The conference was fantastic. One of the best I’ve ever attended. We connected with Ruby programmers from all over Utah. We also met a group from Logan with whom we later formed the Logan Ruby Users Group.
Independent consultants
As for our cover, well, it didn’t work as well as I thought it would. Normally if you go to a conference and say you are an independent consultant, people treat you like some kind of leper. Faster than you can say unclean they stop asking about you and start talking about something else — anything else.
This is how it’s been at every non-programming conference I’ve ever attended. But at the Ruby conference, we were offered a job or two. It should have been a warning.
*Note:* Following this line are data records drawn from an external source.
(* ===== verification/LinkedListSpec.v ===== *)
(** What list.c promises: sequences of operations on a list do what the same
    operations do on a sequence; and sorting, maxima and duplicates. *)
From stdpp Require Import sorting.
From S2P Require Import Prelude LinkedList LinkedListLaws LinkedListOps LinkedListSort.
Local Open Scope Z_scope.

(** ** Lists as sequences *)

(** Calls on one list; the elements to insert are in memory, in no list. *)
Inductive list_call :=
| PushFront (e : Z) | PushBack (e : Z) | InsertBefore (b e : Z) | InsertOrdered (e : Z)
| PopFront | PopBack | Remove (e : Z) | Reverse | Sort | Size | Empty.

Definition call (less : Z → Z → bool) (l : Z) (c : list_call) : M heap (option Z) :=
  match c with
  | PushFront e => list_push_front l e;;! ret None
  | PushBack e => list_push_back l e;;! ret None
  | InsertBefore b e => list_insert b e;;! ret None
  | InsertOrdered e => list_insert_ordered less l e;;! ret None
  | PopFront => let! x := list_pop_front l in ret (Some x)
  | PopBack => let! x := list_pop_back l in ret (Some x)
  | Remove e => list_remove e;;! ret None
  | Reverse => list_reverse l;;! ret None
  | Sort => list_sort less l;;! ret None
  | Size => let! n := list_size l in ret (Some n)
  | Empty => let! b := list_empty l in ret (Some (Z.b2z b))
  end.

Fixpoint calls (less : Z → Z → bool) (l : Z) (cs : list list_call) : M heap (list (option Z)) :=
  match cs with
  | [] => ret []
  | c :: cs => let! r := call less l c in let! rs := calls less l cs in ret (r :: rs)
  end.

(** The same on sequences: result and new sequence, for the calls that the code
    allows in a memory with the elements [m]. *)
Inductive on_seq (less : Z → Z → bool) (m : gset Z) (l : Z) : list_call → list Z → option Z → list Z → Prop :=
| seq_push_front e xs : e ∈ m → e ∉ whole l xs → on_seq less m l (PushFront e) xs None (e :: xs)
| seq_push_back e xs : e ∈ m → e ∉ whole l xs → on_seq less m l (PushBack e) xs None (xs ++ [e])
| seq_insert e b xs ys : e ∈ m → e ∉ whole l (xs ++ b :: ys) →
    on_seq less m l (InsertBefore b e) (xs ++ b :: ys) None (xs ++ e :: b :: ys)
| seq_insert_ordered e xs : e ∈ m → e ∉ whole l xs →
    on_seq less m l (InsertOrdered e) xs None (insert_sorted less e xs)
| seq_pop_front x xs : on_seq less m l PopFront (x :: xs) (Some x) xs
| seq_pop_back x xs : on_seq less m l PopBack (xs ++ [x]) (Some x) xs
| seq_remove e xs ys : on_seq less m l (Remove e) (xs ++ e :: ys) None (xs ++ ys)
| seq_reverse xs : on_seq less m l Reverse xs None (reverse xs)
| seq_sort xs ys : Z.of_nat (length xs) < 4294967296 → rearranged less xs ys → Sorted (le less) ys →
    on_seq less m l Sort xs None ys
| seq_size xs : Z.of_nat (length xs) < 4294967296 →
    on_seq less m l Size xs (Some (Z.of_nat (length xs))) xs
| seq_empty xs : on_seq less m l Empty xs (Some (Z.b2z (bool_decide (xs = [])))) xs.

(** Sorted sequences with the same elements, those that compare equal in the
    same order, are the same: [Sort] has one outcome. *)
Lemma rearranged_unique less `{!WeakOrder less} ys zs :
  Sorted (le less) ys → Sorted (le less) zs → rearranged less ys zs → ys = zs.
Proof.
  revert zs. induction ys as [|y ys IH]; intros zs Hy Hz [Hp Hf].
  { symmetry. by apply Permutation_nil_r. }
  destruct zs as [|z zs]; [by apply Permutation_nil_cons in Hp|].
  assert (Hyz : le less y z).
  { assert (z ∈ y :: ys) as [->|Hin]%elem_of_cons by (rewrite <-Hp; set_solver); [by destruct (total (le less) y y)|].
    by eapply sorted_before. }
  assert (Hzy : le less z y).
  { assert (y ∈ z :: zs) as [->|Hin]%elem_of_cons by (rewrite Hp; set_solver); [by destruct (total (le less) z z)|].
    by eapply sorted_before. }
  pose proof (Hf z) as Hf'. rewrite !filter_cons in Hf'.
  assert (Hzz : le less z z) by (transitivity y; done).
  rewrite (decide_True (P := alike less z y)), (decide_True (P := alike less z z)) in Hf' by (by split).
  injection Hf' as -> _. f_equal. apply IH.
  - by apply Sorted_inv in Hy as [].
  - by apply Sorted_inv in Hz as [].
  - split; [by apply Permutation_cons_inv in Hp|]. intros w. specialize (Hf w).
    rewrite !filter_cons in Hf. case_decide; [by injection Hf|done].
Qed.

(** The call was one operation, which ran, and kept the memory. *)
Ltac served h' Hrun Hw :=
  exists h'; unfold call; rewrite (bind_run _ _ _ _ _ Hrun); split_and!; try done; apply Hw.

Lemma call_ok less `{!WeakOrder less} h l xs m c r ys :
  lrep h l xs → (∀ e, e ∈ m → e ≠ NULL ∧ is_Some (h !! e)) → on_seq less m l c xs r ys →
  ∃ h', call less l c h = Ret (r, h') ∧ lrep h' l ys ∧ ∀ e, is_Some (h !! e) → is_Some (h' !! e).
Proof.
  intros Hc Hm Hs. destruct Hs as [e xs He Hn|e xs He Hn|e b xs zs He Hn|e xs He Hn|x xs|x xs|e xs zs|xs|xs ys Hl Hr Hy|xs Hl|xs].
  - destruct (list_push_front_ok h l xs e) as (h' & Hrun & Hc' & Hw); try done; try by apply Hm.
    by served h' Hrun Hw.
  - destruct (list_push_back_ok h l xs e) as (h' & Hrun & Hc' & Hw); try done; try by apply Hm.
    by served h' Hrun Hw.
  - destruct (list_insert_ok h l xs (b :: zs) e) as (h' & Hrun & Hc' & Hw); try done; try by apply Hm.
    by served h' Hrun Hw.
  - destruct (list_insert_ordered_ok less h l xs e) as (h' & Hrun & Hc' & Hw); try done; try by apply Hm.
    by served h' Hrun Hw.
  - destruct (list_pop_front_ok h l x xs Hc) as (h' & Hrun & Hc' & Hw & _).
    by served h' Hrun Hw.
  - destruct (list_pop_back_ok h l x xs Hc) as (h' & Hrun & Hc' & Hw & _).
    by served h' Hrun Hw.
  - destruct (list_remove_ok h l xs e zs Hc) as (h' & Hrun & Hc' & Hw & _).
    by served h' Hrun Hw.
  - destruct (list_reverse_ok h l xs Hc) as (h' & Hrun & Hc' & Hw).
    by served h' Hrun Hw.
  - destruct (list_sort_ok less h l xs Hc Hl) as (h' & zs & Hrun & Hc' & Hw & Hr' & Hs').
    assert (ys = zs) as ->.
    { apply (rearranged_unique less); [done..|]. destruct Hr as [P1 F1], Hr' as [P2 F2].
      split; [by rewrite P1, P2|]. intros w. by rewrite F1, F2. }
    by served h' Hrun Hw.
  - exists h. unfold call. by rewrite (bind_run _ _ _ _ _ (list_size_ok h l xs Hc Hl)).
  - exists h. unfold call. by rewrite (bind_run _ _ _ _ _ (list_empty_run h l xs Hc)).
Qed.

(** A script of calls on a sequence. *)
Inductive on_seqs (less : Z → Z → bool) (m : gset Z) (l : Z) :
  list list_call → list Z → list (option Z) → list Z → Prop :=
| seqs_nil xs : on_seqs less m l [] xs [] xs
| seqs_cons c cs xs r ys rs zs : on_seq less m l c xs r ys → on_seqs less m l cs ys rs zs →
    on_seqs less m l (c :: cs) xs (r :: rs) zs.

(** C13: the doubly linked list refines a sequence of elements: whatever calls
    are made on a list, in any order (insertions at both ends, before an element
    and in order, removals, reversals, sorting, size), each returns, with the
    result that the same call on a sequence has, and the list then holds that
    sequence. No link assertion fails, and the loops end. *)
Theorem list_refines_sequence (less : Z → Z → bool) (Hless : WeakOrder less) (h : heap) (l : Z)
    (m : gset Z) (cs : list list_call) (xs zs : list Z) (rs : list (option Z))
    (Hrep : lrep h l xs) (Hmem : ∀ e, e ∈ m → e ≠ NULL ∧ is_Some (h !! e))
    (Hspec : on_seqs less m l cs xs rs zs) :
  ∃ h', calls less l cs h = Ret (rs, h') ∧ lrep h' l zs.
Proof.
  revert h Hrep Hmem. induction Hspec as [xs|c cs xs r ys rs zs Hc Hcs IH]; intros h Hrep Hmem.
  { by exists h. }
  destruct (call_ok less h l xs m c r ys Hrep Hmem Hc) as (h1 & Hrun & Hrep1 & Hdom).
  destruct (IH h1 Hrep1) as (h2 & Hrun2 & Hrep2).
  { intros e He. destruct (Hmem e He). auto. }
  exists h2. split; [|done]. simpl. by rewrite (bind_run _ _ _ _ _ Hrun), (bind_run _ _ _ _ _ Hrun2).
Qed.

(** C4: sorting a list, with any comparison that is a strict weak order: the
    natural merge sort ends, its assertions that the runs are sorted hold, and
    the list then holds the same elements in nondecreasing order, elements that
    compare equal in the order they had. *)
Theorem list_sort_sorts (less : Z → Z → bool) (Hless : WeakOrder less) (h : heap) (l : Z) (xs : list Z)
    (Hrep : lrep h l xs) (Hlen : Z.of_nat (length xs) < 4294967296) :
  ∃ h' ys, list_sort less l h = Ret (tt, h') ∧ lrep h' l ys ∧ ys ≡ₚ xs ∧ Sorted (le less) ys ∧
    (∀ z, filter (alike less z) ys = filter (alike less z) xs) ∧
    ∀ x, x ∉ whole l xs → h' !! x = h !! x.
Proof.
  destruct (list_sort_ok less h l xs Hrep Hlen) as (h' & ys & Hrun & Hrep' & Hw & [Hp Hf] & Hs).
  exists h', ys. split_and!; try done. apply Hw.
Qed.

(** the maximum of a list that is not empty is its first element that no
    other exceeds; that of an empty list is its tail. *)
Theorem list_max_first (less : Z → Z → bool) (Hless : WeakOrder less) (h : heap) (l : Z) (xs : list Z)
    (Hrep : lrep h l xs) :
  ∃ m, list_max less l h = Ret (m, h) ∧
    match xs with
    | [] => m = tail_of l
    | _ => ∃ A B, xs = A ++ m :: B ∧ (∀ a, a ∈ A → less a m = true) ∧ (∀ b, b ∈ B → less m b = false)
    end.
Proof.
  rewrite (list_max_run less h l xs Hrep). eexists. split; [done|].
  destruct xs as [|x xs]; [done|]. apply max_from_first. apply _.
Qed.

(** removing the duplicates of a sorted list, into another list: what is
    left is strictly increasing, what is taken out is appended to the other
    list, and together they are the elements that there were. *)
Theorem list_unique_splits (less : Z → Z → bool) (Hless : WeakOrder less) (h : heap) (l d : Z)
    (xs ds : list Z) (Hrep : lrep h l xs) (Hdup : lrep h d ds)
    (Hsep : ∀ x, x ∈ whole l xs → x ∉ whole d ds) (Hsorted : Sorted (le less) xs) :
  ∃ h' ks rs, list_unique less l (Some d) h = Ret (tt, h') ∧ lrep h' l ks ∧ lrep h' d (ds ++ rs) ∧
    ks ++ rs ≡ₚ xs ∧ StronglySorted (λ a b, less a b = true) ks.
Proof.
  assert (Hn : l ≠ NULL) by (by eapply lrep_nonnull). unfold list_unique.
  rewrite bind_assert by (by apply bool_decide_true).
  rewrite (bind_run _ _ _ _ _ (list_empty_run h l xs Hrep)). destruct xs as [|x xs].
  { exists h, [], []. rewrite app_nil_r. split_and!; try done. constructor. }
  rewrite bool_decide_false by done.
  rewrite (bind_run _ _ _ _ _ (list_begin_run h l _ Hrep)).
  rewrite (bind_run _ _ _ _ _ (list_end_run h l Hn)).
  destruct (uniq less x xs) as [k r] eqn:Eu.
  destruct (unique_loop_ok less (S (size h)) h l [] x xs d ds k r Hrep Hdup Hsep) as
    (h' & Hrun & Hl & Hd & _); [|done|].
  { pose proof (chain_size h _ ltac:(rewrite length_whole; lia) Hrep) as Hz.
    rewrite length_whole in Hz. simpl in Hz. lia. }
  exists h', (x :: k), r. split_and!; try done.
  - simpl. by rewrite (uniq_perm _ _ _ _ _ Eu).
  - by eapply uniq_strict.
Qed.

(** ** A list in memory *)
Ltac decided := apply (bool_decide_unpack _); vm_compute; done.

Definition demo_lists : heap :=
  match (list_init 8;;! list_init 200;;! list_push_back 8 108;;! list_push_back 8 116;;!
         list_push_back 8 100;;! list_push_back 8 132) demo_heap with
  | Ret (_, h) => h | Err _ => ∅ end.

(** [chain] for concrete heaps. *)
Fixpoint linkedb (h : heap) (ws : list Z) : bool :=
  match ws with
  | a :: (b :: _) as r => bool_decide (nxt h a = Some b) && bool_decide (prv h b = Some a) && linkedb h r
  | _ => true
  end.
Lemma linkedb_linked h ws : linkedb h ws = true → linked h ws.
Proof.
  induction ws as [|a [|b r] IH]; [done..|]. intros H. cbn [linkedb] in H.
  apply andb_true_iff in H as [[Hn%bool_decide_eq_true Hp%bool_decide_eq_true]%andb_true_iff Hl].
  apply linked_cons. auto.
Qed.
Definition chainb (h : heap) (ws : list Z) : bool :=
  bool_decide (NoDup ws) && bool_decide (Forall (.≠ NULL) ws) && linkedb h ws &&
  match head ws, last ws with
  | Some a, Some b => bool_decide (prv h a = Some NULL) && bool_decide (nxt h b = Some NULL)
  | _, _ => true
  end.
Lemma chainb_chain h ws : chainb h ws = true → chain h ws.
Proof.
  unfold chainb. rewrite !andb_true_iff. intros [[[Hn%bool_decide_eq_true Hf%bool_decide_eq_true] Hl%linkedb_linked] He].
  split; try done.
  - intros a Ha. rewrite Ha in He. destruct (last ws) eqn:E; [|by apply last_None in E; subst].
    apply andb_true_iff in He as [He _]. by apply bool_decide_eq_true in He.
  - intros b Hb. rewrite Hb in He. destruct (head ws) eqn:E; [|by destruct ws].
    apply andb_true_iff in He as [_ He]. by apply bool_decide_eq_true in He.
Qed.

Lemma demo_lrep : lrep demo_lists 8 [108; 116; 100; 132].
Proof. apply chainb_chain. by vm_compute. Qed.
Lemma demo_lrep_dups : lrep demo_lists 200 [].
Proof. apply chainb_chain. by vm_compute. Qed.

(** Addresses modulo 16, so that there are elements that compare equal. *)
Definition mod16 (a b : Z) : bool := a mod 16 <? b mod 16.
#[export] Instance mod16_weak_order : WeakOrder mod16.
Proof. unfold mod16. split; intros; rewrite ?Z.ltb_lt, ?Z.ltb_ge in *; lia. Qed.

Lemma list_refines_sequence_witness :
  ∃ h', calls Z.ltb 8 [PopFront; Remove 100; InsertOrdered 124; Reverse; Size] demo_lists
    = Ret ([Some 108; None; None; None; Some 3], h') ∧ lrep h' 8 [132; 124; 116].
Proof.
  apply (list_refines_sequence Z.ltb _ demo_lists 8 {[ 124 ]} _ [108; 116; 100; 132]).
  - apply demo_lrep.
  - intros e ->%elem_of_singleton. split; [done|]. eexists. by vm_compute.
  - eapply seqs_cons; [apply seq_pop_front|].
    eapply seqs_cons; [apply (seq_remove _ _ _ 100 [116] [132])|].
    eapply seqs_cons; [apply (seq_insert_ordered _ _ _ 124 [116; 132]); [by apply elem_of_singleton|decided]|].
    eapply seqs_cons; [apply (seq_reverse _ _ _ [116; 124; 132])|].
    eapply seqs_cons; [by apply (seq_size _ _ _ [132; 124; 116])|]. apply seqs_nil.
Defined.

Lemma list_sort_sorts_witness :
  ∃ h' ys, list_sort mod16 8 demo_lists = Ret (tt, h') ∧ lrep h' 8 ys ∧ Sorted (le mod16) ys.
Proof.
  destruct (list_sort_sorts mod16 _ demo_lists 8 _ demo_lrep) as (h' & ys & Hrun & Hl & _ & Hs & _); [simpl; lia|].
  exists h', ys. split; [exact Hrun|]. split; [exact Hl|exact Hs].
Defined.

Lemma list_max_first_witness : ∃ m, list_max mod16 8 demo_lists = Ret (m, demo_lists) ∧ m = 108.
Proof.
  destruct (list_max_first mod16 _ demo_lists 8 _ demo_lrep) as (m & Hrun & _).
  exists m. split; [exact Hrun|]. vm_compute in Hrun. by injection Hrun.
Defined.

Definition demo_sorted : heap :=
  match list_sort Z.ltb 8 demo_lists with Ret (_, h) => h | Err _ => ∅ end.

(** Equal when the addresses are in the same sixteen. *)
Definition div16 (a b : Z) : bool := a / 16 <? b / 16.
#[export] Instance div16_weak_order : WeakOrder div16.
Proof. unfold div16. split; intros; rewrite ?Z.ltb_lt, ?Z.ltb_ge in *; lia. Qed.

Lemma list_unique_splits_witness :
  ∃ h' ks rs, list_unique div16 8 (Some 200) demo_sorted = Ret (tt, h') ∧ lrep h' 8 ks ∧ lrep h' 200 rs.
Proof.
  destruct (list_unique_splits div16 _ demo_sorted 8 200 [100; 108; 116; 132] [])
    as (h' & ks & rs & Hrun & Hl & Hd & _).
  - apply chainb_chain. by vm_compute.
  - apply chainb_chain. by vm_compute.
  - apply Forall_forall. decided.
  - by repeat (constructor; try done).
  - exists h', ks, rs. split; [exact Hrun|]. split; [exact Hl|exact Hd].
Defined.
Two months later we were at Railsconf 2007 in Portland. In one of our first conversations our cover was blown, again.
“Hello, we’re from Apped Design.”
“Oh, what does your company do?”
“We’re independent software consultants.”
Now I expected to see glazed eyes, a little uncomfortable shift of their feet, and a change of subject. But that’s not what happened.
“Really? Do you have enough work? We’ve got this big project and could really use an extra hand.”
Seriously?
Talk about a programmers market. We could have left Railsconf with a dozen job leads.
When the two young ladies from Google suggested we apply for a job, I gave up. It was better to tell people we were in a startup.
“We are doing a startup.”
“Really! So are we? Do you have some free time to help us?”
P.S. For the record, I think the ladies from Google talked to every single developer about applying to Google. Heck, if they didn’t talk to you, you must have said something really scary like, “I’m in marketing.”